_Provided information_:

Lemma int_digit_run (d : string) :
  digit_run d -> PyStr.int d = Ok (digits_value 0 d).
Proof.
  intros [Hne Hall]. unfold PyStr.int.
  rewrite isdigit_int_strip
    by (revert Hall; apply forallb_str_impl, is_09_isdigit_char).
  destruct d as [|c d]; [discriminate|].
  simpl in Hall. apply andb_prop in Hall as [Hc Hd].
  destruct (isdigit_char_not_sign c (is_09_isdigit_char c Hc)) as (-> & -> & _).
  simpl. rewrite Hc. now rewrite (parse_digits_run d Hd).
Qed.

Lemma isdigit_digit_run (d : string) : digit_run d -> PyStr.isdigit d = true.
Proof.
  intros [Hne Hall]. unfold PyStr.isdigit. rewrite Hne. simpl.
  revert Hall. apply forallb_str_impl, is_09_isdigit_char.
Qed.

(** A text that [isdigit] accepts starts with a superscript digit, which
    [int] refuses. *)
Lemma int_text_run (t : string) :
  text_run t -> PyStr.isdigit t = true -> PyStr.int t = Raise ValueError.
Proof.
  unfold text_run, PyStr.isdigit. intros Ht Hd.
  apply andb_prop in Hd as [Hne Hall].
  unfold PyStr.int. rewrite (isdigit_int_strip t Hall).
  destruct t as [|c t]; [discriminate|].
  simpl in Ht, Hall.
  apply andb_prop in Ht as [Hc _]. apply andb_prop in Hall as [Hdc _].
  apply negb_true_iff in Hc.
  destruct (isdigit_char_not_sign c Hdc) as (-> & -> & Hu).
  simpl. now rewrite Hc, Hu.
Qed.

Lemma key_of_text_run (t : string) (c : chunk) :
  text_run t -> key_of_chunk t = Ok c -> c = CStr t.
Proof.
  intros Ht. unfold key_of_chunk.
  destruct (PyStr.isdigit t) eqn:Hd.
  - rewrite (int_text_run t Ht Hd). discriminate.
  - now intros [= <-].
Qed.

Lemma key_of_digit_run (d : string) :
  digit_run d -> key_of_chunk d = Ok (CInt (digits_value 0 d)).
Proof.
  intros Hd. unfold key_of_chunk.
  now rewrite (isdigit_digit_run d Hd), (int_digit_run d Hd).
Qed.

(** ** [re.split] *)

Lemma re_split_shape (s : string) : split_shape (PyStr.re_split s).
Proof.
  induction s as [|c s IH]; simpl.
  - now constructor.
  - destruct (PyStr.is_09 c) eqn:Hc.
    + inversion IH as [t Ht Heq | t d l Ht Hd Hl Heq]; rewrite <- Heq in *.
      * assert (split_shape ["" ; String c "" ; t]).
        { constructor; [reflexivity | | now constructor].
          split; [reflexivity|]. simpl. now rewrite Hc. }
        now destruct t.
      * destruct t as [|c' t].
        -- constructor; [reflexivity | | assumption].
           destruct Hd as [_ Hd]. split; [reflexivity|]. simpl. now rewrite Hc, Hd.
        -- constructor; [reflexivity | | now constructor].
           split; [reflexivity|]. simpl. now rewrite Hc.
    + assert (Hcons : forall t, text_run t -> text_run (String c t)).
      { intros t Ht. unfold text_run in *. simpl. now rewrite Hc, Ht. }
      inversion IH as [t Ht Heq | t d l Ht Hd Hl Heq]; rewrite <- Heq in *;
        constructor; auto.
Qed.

_Task prompt_:
The line containing "intros t Ht." marks the start. Repeat it and every line after it to the end of the listing above, exactly.

_Result of the exercise_:
      { intros t Ht. unfold text_run in *. simpl. now rewrite Hc, Ht. }
      inversion IH as [t Ht Heq | t d l Ht Hd Hl Heq]; rewrite <- Heq in *;
        constructor; auto.
Qed.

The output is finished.